(* ===== verification/UrlWellFormed.v ===== *)
(** * Well-formed URLs

    The invariant of the URL records the parser produces, and what the
    operations the parser composes preserve of it. *)
From S2P Require Import Prelude CharacterTypes Externals Utf8 StringView Format PercentEncoding Ipv4 Ipv6 Host PublicSuffix TextCodec Origin Url UrlParser.

(** ** Components *)
Definition is_scheme_char (c : Z) : bool :=
  is_ascii_lower_alpha c || is_ascii_digit c || (c =? c_plus) || (c =? c_minus) || (c =? c_dot).

(** A scheme is a lower-case letter followed by scheme characters. *)
Definition scheme_ok (s : bytes) : Prop :=
  is_ascii_lower_alpha (default 0 (head s)) = true ∧ Forall (λ c, is_scheme_char c = true) s.

(** The bytes of a path segment: path-encoded, without separators. *)
Definition segment_byte (special : bool) (b : Z) : Prop :=
  encoded_byte Path b ∧ b ≠ c_slash ∧ (special = true → b ≠ c_backslash).

(** A segment is never one of the dot segments, in any spelling. *)
Definition segment_ok (special : bool) (s : bytes) : Prop :=
  Forall (segment_byte special) s
  ∧ is_single_dot_path_segment s = false ∧ is_double_dot_path_segment s = false.

(** The host of a special URL is a domain or an address, or empty when the
    scheme is "file"; the host of other URLs is opaque. *)
Definition host_ok (s : bytes) (h : Host) : Prop :=
  if is_special_scheme s then host_wf false h ∨ (s = sv "file" ∧ h = HostString [])
  else host_wf true h.

Definition port_ok (s : bytes) (n : Z) : Prop :=
  0 ≤ n < 2 ^ 16 ∧ default_port_for_scheme s ≠ Some n.

Definition query_set (special : bool) : PercentEncodeSet := if special then SpecialQuery else Query.

(** ** Records *)
Record url_core (u : URL) : Prop := {
  core_scheme : scheme_ok (scheme u);
  core_username : Forall (encoded_byte Userinfo) (username u);
  core_password : Forall (encoded_byte Userinfo) (password u);
  core_host : match host u with Some h => host_ok (scheme u) h | None => is_special u = false end;
  core_port : match port u with Some n => port_ok (scheme u) n | None => True end;
  core_authority : includes_credentials u = true ∨ is_Some (port u) →
    cannot_have_a_username_or_password_or_port u = false;
  core_path :
    if has_an_opaque_path u then
      is_special u = false ∧ host u = None ∧ ∃ s, paths u = [s] ∧ Forall (encoded_byte C0Control) s
    else Forall (segment_ok (is_special u)) (paths u);
  core_query : match query u with
    Some q => Forall (encoded_byte (query_set (is_special u))) q | None => True end;
  core_fragment : match fragment u with Some f => Forall (encoded_byte Fragment) f | None => True end;
}.

(** A path is empty only after an authority, in a URL that is not special. *)
Definition url_wf (u : URL) : Prop :=
  url_core u ∧ (paths u = [] → is_special u = false ∧ is_Some (host u)).

(** ** Schemes *)
Lemma special_scheme_cases s :
  is_special_scheme s = true ↔
  s = sv "ftp" ∨ s = sv "file" ∨ s = sv "http" ∨ s = sv "https" ∨ s = sv "ws" ∨ s = sv "wss".
Proof.
  unfold is_special_scheme. cbn [existsb special_schemes].
  rewrite !orb_true_iff, !bool_decide_eq_true. naive_solver.
Qed.

Lemma file_is_special : is_special_scheme (sv "file") = true.
Proof. done. Qed.

Lemma append_as_lowercase_scheme c :
  is_ascii_alphanumeric c || (c =? c_plus) || (c =? c_minus) || (c =? c_dot) = true →
  ∃ c', append_as_lowercase [] c = [c'] ∧ is_scheme_char c' = true
    ∧ (is_ascii_alpha c = true → is_ascii_lower_alpha c' = true).
Proof.
  intros Hc. unfold append_as_lowercase. eexists. split; [done|]. unfold is_scheme_char.
  unfold_ctypes. case_match; bool_to_prop; lia.
Qed.

Lemma append_as_lowercase_app s c : append_as_lowercase s c = s ++ append_as_lowercase [] c.
Proof. done. Qed.

Lemma scheme_ok_start c : is_ascii_alpha c = true → scheme_ok (append_as_lowercase [] c).
Proof.
  intros Hc. destruct (append_as_lowercase_scheme c) as (c' & -> & Hs & Hl).
  { revert Hc. unfold_ctypes. lia. }
  split; [by apply Hl|by apply Forall_singleton].
Qed.

Lemma scheme_ok_append s c :
  scheme_ok s →
  is_ascii_alphanumeric c || (c =? c_plus) || (c =? c_minus) || (c =? c_dot) = true →
  scheme_ok (append_as_lowercase s c).
Proof.
  intros [Hh Hs] Hc. destruct (append_as_lowercase_scheme c Hc) as (c' & Hc' & Hsc & _).
  rewrite append_as_lowercase_app, Hc'. split; [by destruct s|].
  apply Forall_app. split; [done|by apply Forall_singleton].
Qed.

Lemma scheme_ok_nonempty s : scheme_ok s → s ≠ [].
Proof. intros [Hh _] ->. done. Qed.

Lemma is_scheme_char_byte s : Forall (λ c, is_scheme_char c = true) s → Forall is_byte s.
Proof.
  intros Hs. eapply Forall_impl; [done|]. intros c. unfold is_scheme_char, is_byte. unfold_ctypes. lia.
Qed.

(** ** Path segments *)
Lemma dot_segments_nil : is_single_dot_path_segment [] = false ∧ is_double_dot_path_segment [] = false.
Proof. done. Qed.

Lemma segment_ok_nil special : segment_ok special [].
Proof. by split; [|apply dot_segments_nil]. Qed.
(* ===== verification/UrlSerializer.v ===== *)
(** * Serializing well-formed URLs

    [URL::serialize] and [URL::serialize_for_display] on the URLs the parser
    produces. *)
From S2P Require Import Prelude CharacterTypes Externals Utf8 StringView Format PercentEncoding Ipv4 Ipv6 Host PublicSuffix TextCodec Origin Url UrlParser UrlWellFormed.

Definition printable (b : Z) : Prop := 0x20 ≤ b ≤ 0x7E.

(** ** Components *)
Lemma encoded_printable set s : Forall (encoded_byte set) s → Forall printable s.
Proof. intros Hs. eapply Forall_impl; [done|]. by intros b [? _]. Qed.

Lemma scheme_printable s : scheme_ok s → Forall printable s.
Proof.
  intros [_ Hs]. eapply Forall_impl; [done|]. intros b. unfold is_scheme_char, printable. unfold_ctypes. lia.
Qed.

Lemma segments_printable special segments :
  Forall (segment_ok special) segments → Forall printable (serialize_segments segments).
Proof.
  unfold serialize_segments. induction 1 as [|s segments [Hs _] _ IH]; [constructor|]. cbn [mbind list_bind].
  constructor; [unfold printable; lia|]. apply Forall_app. split; [|done].
  eapply Forall_impl; [exact Hs|]. by intros b [[? _] _].
Qed.

Lemma printed_printable n s : printed_number 10 n s → Forall printable s.
Proof.
  intros [_ Hd]%printed_decimal. apply forallb_Forall in Hd. eapply Forall_impl; [done|].
  intros b. unfold printable. unfold_ctypes. lia.
Qed.

Section Host.
Context `{FastFloatOk}.

Lemma host_serialize_returns s h :
  host_ok s h → ∃ out, host_serialize h = Returned out ∧ Forall printable out.
Proof.
  intros Hok. assert (∃ b, host_wf b h ∨ h = HostString []) as (is_opaque & Hwf).
  { unfold host_ok in Hok. destruct (is_special_scheme s); [exists false|exists true; by left].
    destruct Hok as [|[_ ?]]; [by left|by right]. }
  destruct Hwf as [Hwf|Hh]; [|exists []; rewrite Hh; split; [done|constructor]].
  destruct h as [address|m_data|d]; cbn [host_serialize].
  - destruct Hwf as [_ Ha]. destruct (ipv4_parse_serialized address Ha) as (out & -> & _ & [_ Hc]).
    exists out. split; [done|]. eapply Forall_impl; [done|]. intros b. unfold printable. unfold_ctypes. lia.
  - destruct Hwf as [Hl Hb]. destruct (ipv6_parse_serialized m_data Hl Hb) as (out & -> & _ & Hc).
    cbn [mbind outcome_bind]. eexists. split; [done|]. rewrite !Forall_app, !Forall_singleton.
    split_and!; [unfold printable; lia| |unfold printable; lia].
    eapply Forall_impl; [done|]. intros b. unfold ipv6_char, printable. unfold_ctypes. lia.
  - exists d. split; [done|]. destruct is_opaque; cbn [host_wf] in Hwf.
    + destruct Hwf as [Hd _]. by eapply encoded_printable.
    + destruct Hwf as (_ & Ha & Hf & _). eapply Forall_impl; [exact (proj2 (Forall_and _ _) (conj Ha Hf))|].
      intros b [Hb Hbf]. unfold forbidden_domain, ascii_byte, forbidden_host, printable in *.
      unfold_ctypes. apply orb_false_iff in Hbf as [[[Hh Hc]%orb_false_iff _]%orb_false_iff H7f].
      assert (b ≠ 0x20) by (by intros ->). lia.
Qed.

Lemma serialize_authority_returns u credentials :
  url_core u → ∃ out, serialize_authority u credentials = Returned out ∧ Forall printable out.
Proof.
  intros [Hs Hn Hp Hh Hpo _ _ _ _]. unfold serialize_authority, serialized_host.
  destruct (host u) as [h|] eqn:Eh; [|eexists; split; [done|constructor]]. cbn [must mbind outcome_bind].
  destruct (host_serialize_returns _ _ Hh) as (out & -> & Hout). cbn [mbind outcome_bind].
  assert (∃ p, match port u with
    | Some p => digits ← format_decimal p; Returned ([c_colon] ++ digits)
    | None => Returned [] end = Returned p ∧ Forall printable p) as (p & -> & Hport).
  { destruct (port u) as [n|]; [|eexists; split; [done|constructor]]. destruct Hpo as [Hr _].
    destruct (format_decimal_printed n) as (digits & -> & Hd); [lia|]. cbn [mbind outcome_bind].
    eexists. split; [done|]. constructor; [unfold printable; lia|]. by eapply printed_printable. }
  cbn [mbind outcome_bind]. eexists. split; [done|]. rewrite !Forall_app.
  split_and!; [vm_compute; repeat constructor; done| |done|done].
  destruct (credentials && includes_credentials u); [|constructor]. rewrite !Forall_app, Forall_singleton.
  split_and!; [by eapply encoded_printable| |unfold printable; lia].
  destruct (bool_decide (password u = [])); [constructor|]. constructor; [unfold printable; lia|].
  by eapply encoded_printable.
Qed.

Lemma serialize_path_returns u :
  url_core u → ∃ out, serialize_path u = Returned out ∧ Forall printable out.
Proof.
  intros Hcore. pose proof (core_path _ Hcore) as Hp. unfold serialize_path.
  destruct (has_an_opaque_path u).
  - destruct Hp as (_ & _ & s & Hp & Hs). rewrite Hp. exists s. split; [done|by eapply encoded_printable].
  - eexists. split; [done|]. by eapply segments_printable.
Qed.

Lemma query_and_fragment_printable u exclude_fragment :
  url_core u → Forall printable (serialize_query_and_fragment u exclude_fragment).
Proof.
  intros [_ _ _ _ _ _ _ Hq Hf]. unfold serialize_query_and_fragment. apply Forall_app. split.
  - destruct (query u); [|constructor]. constructor; [unfold printable; lia|]. by eapply encoded_printable.
  - destruct exclude_fragment, (fragment u); try constructor; [unfold printable; lia|]. by eapply encoded_printable.
Qed.

Lemma serialize_returns u exclude_fragment :
  url_core u → ∃ out, serialize u exclude_fragment = Returned out ∧ Forall printable out.
Proof.
  intros Hcore. unfold serialize.
  destruct (serialize_authority_returns u true Hcore) as (a & -> & Ha). cbn [mbind outcome_bind].
  destruct (serialize_path_returns u Hcore) as (p & -> & Hp). cbn [mbind outcome_bind].
  eexists. split; [done|]. rewrite !Forall_app, Forall_singleton.
  split_and!; [apply scheme_printable, Hcore|unfold printable; lia|done| |done|by apply query_and_fragment_printable].
  destruct (needs_path_prefix u); [|constructor]. vm_compute; repeat constructor; done.
Qed.

(** serializing a well-formed URL returns: no host is missing where one is
    printed, no path is empty where its first segment is read, and no port is
    out of range; every byte of the result is printable ASCII. *)
Theorem serialize_printable (u : URL) (exclude_fragment : ExcludeFragment) (Hwf : url_wf u) :
  ∃ out, serialize u exclude_fragment = Returned out ∧ Forall printable out.
Proof. apply serialize_returns, Hwf. Qed.

End Host.

(** ** What is displayed *)

(** what is displayed for a URL is what the URL without its credentials
    serializes to; so it does not depend on them. *)
Theorem serialize_for_display_hides_credentials (u : URL) :
  serialize_for_display u = serialize (with_password (with_username u []) []) ExcludeFragmentNo.
Proof. by destruct u as [s n p h po ps q f [] b]. Qed.

(** ** A concrete URL *)
Definition url_example : URL :=
  mk_url (sv "file") [] [] (Some (HostString [])) None [sv "a"] None (Some (sv "f")) false None.

Lemma url_example_wf : url_wf url_example.
Proof.
  split; [|done]. constructor; try done.
  - split; [done|]. vm_compute. by repeat constructor.
  - by right.
  - by intros [?|[? ?]].
  - apply Forall_singleton. split; [|done]. apply Forall_singleton. split; [|done].
    split; [vm_compute; by split|by right].
  - apply Forall_singleton. split; [vm_compute; by split|by right].
Qed.

Lemma serialize_printable_witness :
  ∃ out, serialize url_example ExcludeFragmentNo = Returned out ∧ Forall printable out.
Proof.
  apply (@serialize_printable fast_float_example fast_float_example_ok url_example ExcludeFragmentNo).
  exact url_example_wf.
Defined.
- - -
- [WHAT YOU NEED TO DO]:
Produce the lines from the top of the listing through the "(** A scheme" line exactly as they appear, with no additional output.

- [WRITTEN REPLY]:
(* ===== verification/UrlWellFormed.v ===== *)
(** * Well-formed URLs

    The invariant of the URL records the parser produces, and what the
    operations the parser composes preserve of it. *)
From S2P Require Import Prelude CharacterTypes Externals Utf8 StringView Format PercentEncoding Ipv4 Ipv6 Host PublicSuffix TextCodec Origin Url UrlParser.

(** ** Components *)
Definition is_scheme_char (c : Z) : bool :=
  is_ascii_lower_alpha c || is_ascii_digit c || (c =? c_plus) || (c =? c_minus) || (c =? c_dot).

(** A scheme is a lower-case letter followed by scheme characters. *)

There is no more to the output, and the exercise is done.